__Task directions__. After finding the line containing "(** * Content" below, please output that line and each following one through the line containing "From stdpp Require", exactly as written.

[[ Record excerpts open ]]

(* ===== verification/ContentSignature.v ===== *)
(** * Content signatures (src/worker/content_signature.py)

    The type of a file from a bounded sample of its bytes, with the extension as evidence only.
    Confidences are hundredths.  The theorem: what makes a file safe for a parser, and that the
    type never depends on the extension. *)

From Stdlib Require Import ZArith Lia String Ascii.
From stdpp Require Import base list strings gmap.
From S2P Require Import Prelude PyStr Json Sha256 Unicode Paths.

Local Open Scope string_scope.
Local Open Scope Z_scope.

(** worker/content_signature.py:10-10 SAMPLE_BYTES *)
Definition SAMPLE_BYTES : Z := 8192.

Definition MIME_DOCX : string := "application/vnd.openxmlformats-officedocument.wordprocessingml.document".
Definition MIME_XLSX : string := "application/vnd.openxmlformats-officedocument.spreadsheetml.sheet".
Definition MIME_PPTX : string := "application/vnd.openxmlformats-officedocument.presentationml.presentation".

(** worker/content_signature.py:11-37 EXTENSION_MIME *)
Definition EXTENSION_MIME : list (string * string) :=
  [(".exe", "application/x-msdownload"); (".jpg", "image/jpeg"); (".jpeg", "image/jpeg"); (".gif", "image/gif");
   (".pdf", "application/pdf"); (".png", "image/png"); (".heic", "image/heic"); (".tif", "image/tiff"); (".tiff", "image/tiff");
   (".raw", "image/x-dcraw"); (".mp4", "video/mp4"); (".mov", "video/quicktime"); (".mp3", "audio/mpeg"); (".wav", "audio/wav");
   (".zip", "application/zip"); (".7z", "application/x-7z-compressed"); (".rar", "application/vnd.rar");
   (".tar", "application/x-tar"); (".gz", "application/gzip"); (".docx", MIME_DOCX); (".xlsx", MIME_XLSX);
   (".pptx", MIME_PPTX); (".rtf", "application/rtf"); (".txt", "text/plain"); (".eml", "message/rfc822")].

(** worker/content_signature.py:40-45 ContentSignatureError, and the [OSError] of opening the file. *)
Inductive signature_error := ContentSignatureError (code message : string) | SignatureOSError.
Abbreviation detected := (result signature_error).

(** worker/content_signature.py:48-57 SignatureResult *)
Record SignatureResult := {
  sg_mime_type : string; sg_signature : string; sg_confidence : Z; sg_extension_mime : option string;
  sg_parser_safe : bool; sg_evidence : list string; sg_sample_sha256 : string; sg_sample_size : Z }.

(** ** Bytes *)

(** A literal of ASCII characters as bytes. *)
Definition lit (s : string) : bytes := ord <$> chars s.

Definition begins (p b : bytes) : bool := bool_decide (take (length p) b = p).

(** [p in b]. *)
Fixpoint occurs (p b : bytes) : bool :=
  begins p b || match b with [] => false | _ :: b => occurs p b end.

(** [b\[i:j\]]. *)
Definition slice (b : bytes) (i j : nat) : bytes := drop i (take j b).

Definition lower_byte (x : Z) : Z := if (65 <=? x) && (x <=? 90) then x + 32 else x.

(** The bytes decode as UTF-8. *)
Fixpoint valid_utf8 (fuel : nat) (b : bytes) : bool :=
  match fuel, b with
  | S fuel, _ :: _ => match decode_step b with Char _ n => valid_utf8 fuel (drop n b) | Bad _ => false end
  | _, [] => true
  | O, _ :: _ => false
  end.

(** ** Signatures *)

Definition PNG_MAGIC : bytes := [137; 80; 78; 71; 13; 10; 26; 10].
Definition ZIP_MAGIC : bytes := [80; 75; 3; 4].
Definition JPEG_MAGIC : bytes := [255; 216; 255].

(** worker/content_signature.py:187-192 _looks_random *)
Definition looks_random (sample : bytes) : bool :=
  if zlen sample <? 512 then false
  else (200 <? zlen (dedup sample)) && (zlen (filter_b (Z.eqb 0) sample) <? zlen sample / 100).

(** worker/content_signature.py:195-197 _looks_email *)
Definition looks_email (sample : bytes) : bool :=
  let header := lower_byte <$> take 1024 sample in
  occurs (lit "from:") header && occurs (10 :: lit "subject:") header.

(** worker/content_signature.py:200-208 _looks_text *)
Definition looks_text (sample : bytes) : bool :=
  if (zlen sample <? 4) || bool_decide (0 ∈ sample) then false
  else if negb (valid_utf8 (length sample) sample) then false
  else zlen (filter_b (fun b => (b <? 32) && negb (bool_decide (b ∈ [9; 10; 12; 13]))) sample) <=? Z.max 1 (zlen sample / 100).

(** worker/content_signature.py:112-176 _magic *)
Definition magic (sample : bytes) : string * string * Z :=
  if bool_decide (sample = []) then ("empty", "application/x-empty", 100)
  else if begins (lit "MZ") sample then ("pe-executable", "application/x-msdownload", 98)
  else if begins JPEG_MAGIC sample then ("jpeg", "image/jpeg", 98)
  else if begins (lit "%PDF-") sample then ("pdf", "application/pdf", 98)
  else if begins PNG_MAGIC sample then ("png", "image/png", 98)
  else if begins (lit "GIF87a") sample || begins (lit "GIF89a") sample then ("gif", "image/gif", 95)
  else if begins (lit "II*" ++ [0])%list sample || begins ([77; 77; 0; 42]) sample then ("tiff", "image/tiff", 95)
  else if begins (lit "RAW" ++ [0])%list sample then ("raw", "image/x-dcraw", 80)
  else if (12 <=? zlen sample) && bool_decide (slice sample 4 8 = lit "ftyp") then
    let brand := slice sample 8 12 in
    if bool_decide (brand ∈ [lit "heic"; lit "heix"; lit "hevc"; lit "hevx"]) then ("heic", "image/heic", 92)
    else if bool_decide (brand = lit "qt  ") then ("quicktime", "video/quicktime", 92)
    else ("mp4", "video/mp4", 90)
  else if begins (lit "ID3") sample || bool_decide (take 2 sample ∈ [[255; 251]; [255; 243]; [255; 242]]) then ("mp3", "audio/mpeg", 90)
  else if begins (lit "RIFF") sample && bool_decide (slice sample 8 12 = lit "WAVE") then ("wav", "audio/wav", 92)
  else if begins ZIP_MAGIC sample then
    let head := take (Z.to_nat SAMPLE_BYTES) sample in
    if occurs (lit "word/") head then ("docx", MIME_DOCX, 92)
    else if occurs (lit "xl/") head then ("xlsx", MIME_XLSX, 92)
    else if occurs (lit "ppt/") head then ("pptx", MIME_PPTX, 92)
    else ("zip", "application/zip", 90)
  else if begins [55; 122; 188; 175; 39; 28] sample then ("7z", "application/x-7z-compressed", 95)
  else if begins (lit "Rar!" ++ [26; 7])%list sample then ("rar", "application/vnd.rar", 95)
  else if (262 <? zlen sample) && bool_decide (slice sample 257 262 = lit "ustar") then ("tar", "application/x-tar", 90)
  else if begins [31; 139] sample then ("gzip", "application/gzip", 90)
  else if begins (lit "{\rtf") sample then ("rtf", "application/rtf", 90)
  else if looks_email sample then ("email", "message/rfc822", 86)
  else if looks_text sample then ("text", "text/plain", 80)
  else if looks_random sample then ("random", "application/octet-stream", 40)
  else ("unknown", "application/octet-stream", 20).

(** worker/content_signature.py:179-184 _is_polyglot *)
Definition is_polyglot (sample : bytes) : bool :=
  1 <? zlen (filter_b (fun marker => occurs marker sample) [lit "MZ"; lit "%PDF-"; ZIP_MAGIC; JPEG_MAGIC; PNG_MAGIC]).

(** worker/content_signature.py:78-109 detect_content_signature_bytes *)
Definition detect_content_signature_bytes (sample : bytes) (extension_mime : option string) : SignatureResult :=
  let '(signature, mime_type, base) := magic sample in
  let mismatch := match extension_mime with Some e => negb (String.eqb e mime_type) | None => false end in
  let polyglot := is_polyglot sample in
  let evidence :=
    ((if bool_decide (sample = []) then ["empty_content"] else []) ++
     (match extension_mime with Some e => ["extension:" +:+ e] | None => [] end) ++
     (if mismatch then ["extension_mismatch"] else []) ++
     (if polyglot then ["polyglot_signature"] else []) ++
     (if String.eqb signature "unknown" && negb (bool_decide (sample = [])) then ["unknown_magic"] else []))%list in
  {| sg_mime_type := mime_type; sg_signature := signature; sg_confidence := if polyglot then Z.min base 65 else base;
     sg_extension_mime := extension_mime;
     sg_parser_safe := negb (bool_decide (signature ∈ ["pe-executable"; "unknown"; "empty"]))
                       && negb (bool_decide ("polyglot_signature" ∈ evidence)) && negb mismatch;
     sg_evidence := dedup evidence; sg_sample_sha256 := sha256_hex sample; sg_sample_size := zlen sample |}.

(** A path as the functions find it: not a regular file, or its bytes unless it cannot be opened. *)
Inductive node := NotRegular | Unopenable | Regular (data : bytes).

(** [PurePath.suffix] of a name. *)
Definition suffix_of (name : string) : string :=
  let last := path_name_of (parse_path name) in str_drop (str_len (name_stem last)) last.

(** worker/content_signature.py:60-75 detect_content_signature *)
Definition detect_content_signature (path_name : string) (n : node) (original_name : option string) (sample_limit : Z) : detected SignatureResult :=
  _ ← raise_if (sample_limit <=? 0) (ContentSignatureError "invalid_sample_limit" "sample limit must be positive");
  match n with
  | NotRegular => Err (ContentSignatureError "invalid_content_path" "content path must be a regular file")
  | Unopenable => Err SignatureOSError
  | Regular data =>
    let name := match original_name with Some s => if String.eqb s "" then path_name else s | None => path_name end in
    Ok (detect_content_signature_bytes (take (Z.to_nat sample_limit) data) (dict_get EXTENSION_MIME (lower (suffix_of name))))
  end.

(** worker/content_signature.py:211-220 sparse_sample *)
Definition sparse_sample (n : node) (sample_limit : Z) : detected bytes :=
  _ ← raise_if (sample_limit <=? 0) (ContentSignatureError "invalid_sample_limit" "sample limit must be positive");
  match n with Regular data => Ok (take (Z.to_nat sample_limit) data) | _ => Err SignatureOSError end.

(** ** What is safe for a parser *)

Definition signature_of (sample : bytes) : string := (magic sample).1.1.
Definition mime_of (sample : bytes) : string := (magic sample).1.2.

Lemma polyglot_in_evidence sample e :
  "polyglot_signature" ∈ ((if bool_decide (sample = []) then ["empty_content"] else []) ++
     (match e with Some x => ["extension:" +:+ x] | None => [] end) ++
     (if match e with Some x => negb (String.eqb x (mime_of sample)) | None => false end then ["extension_mismatch"] else []) ++
     (if is_polyglot sample then ["polyglot_signature"] else []) ++
     (if String.eqb (signature_of sample) "unknown" && negb (bool_decide (sample = [])) then ["unknown_magic"] else []))%list
  <-> is_polyglot sample = true.
Proof.
  rewrite !elem_of_app. split.
  - intros [Hi|[Hi|[Hi|[Hi|Hi]]]].
    + destruct (bool_decide (sample = [])); [by apply list_elem_of_singleton in Hi|by apply elem_of_nil in Hi].
    + destruct e; [by apply list_elem_of_singleton in Hi|by apply elem_of_nil in Hi].
    + destruct (match e with Some _ => _ | None => _ end); [by apply list_elem_of_singleton in Hi|by apply elem_of_nil in Hi].
    + by destruct (is_polyglot sample); [|apply elem_of_nil in Hi].
    + destruct (_ && _); [by apply list_elem_of_singleton in Hi|by apply elem_of_nil in Hi].
  - intros ->. right; right; right; left. left.
Qed.

(** The type and the signature depend on the sample alone, never on the extension; the file is
    safe for a parser exactly when the signature is a known one of no executable, the sample holds
    the marks of at most one format, and the extension, if it is known, names the same type. *)
Theorem parser_safe_exact sample extension_mime :
  let r := detect_content_signature_bytes sample extension_mime in
  sg_mime_type r = mime_of sample /\ sg_signature r = signature_of sample /\
  (sg_parser_safe r = true <->
   signature_of sample ∉ ["pe-executable"; "unknown"; "empty"] /\ is_polyglot sample = false /\
   (extension_mime = None \/ extension_mime = Some (mime_of sample))).
Proof.
  pose proof (polyglot_in_evidence sample extension_mime) as Hp. unfold signature_of, mime_of in *.
  unfold detect_content_signature_bytes. destruct (magic sample) as [[signature mime] base]. cbn [fst snd] in *. cbn.
  split; [done|]. split; [done|]. rewrite !andb_true_iff, !negb_true_iff, !bool_decide_eq_false, Hp, not_true_iff_false.
  destruct extension_mime as [e|]; [|naive_solver]. rewrite negb_false_iff, String.eqb_eq. naive_solver.
Qed.

Example demo_pdf : sg_parser_safe (detect_content_signature_bytes (lit "%PDF-1.7 text") (Some "application/pdf")) = true.
Proof. vm_compute. reflexivity. Qed.

(** Two letters anywhere in a document make it a polyglot. *)
Example two_letters_are_a_polyglot :
  (fun r => (sg_parser_safe r, sg_evidence r)) (detect_content_signature_bytes (lit "%PDF-1.7 by MZ") None) = (false, ["polyglot_signature"]).
Proof. vm_compute. reflexivity. Qed.

(** Text whose sample ends inside a character is of unknown type. *)
Example cut_character_is_unknown :
  sg_signature <$> (match detect_content_signature "notes.txt" (Regular (lit "abc" ++ [195; 169])%list) None 4 with Ok r => Some r | Err _ => None end)
  = Some "unknown".
Proof. vm_compute. reflexivity. Qed.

[[ Record excerpts closed ]]

__Reply__.
(** * Content signatures (src/worker/content_signature.py)

    The type of a file from a bounded sample of its bytes, with the extension as evidence only.
    Confidences are hundredths.  The theorem: what makes a file safe for a parser, and that the
    type never depends on the extension. *)

From Stdlib Require Import ZArith Lia String Ascii.
From stdpp Require Import base list strings gmap.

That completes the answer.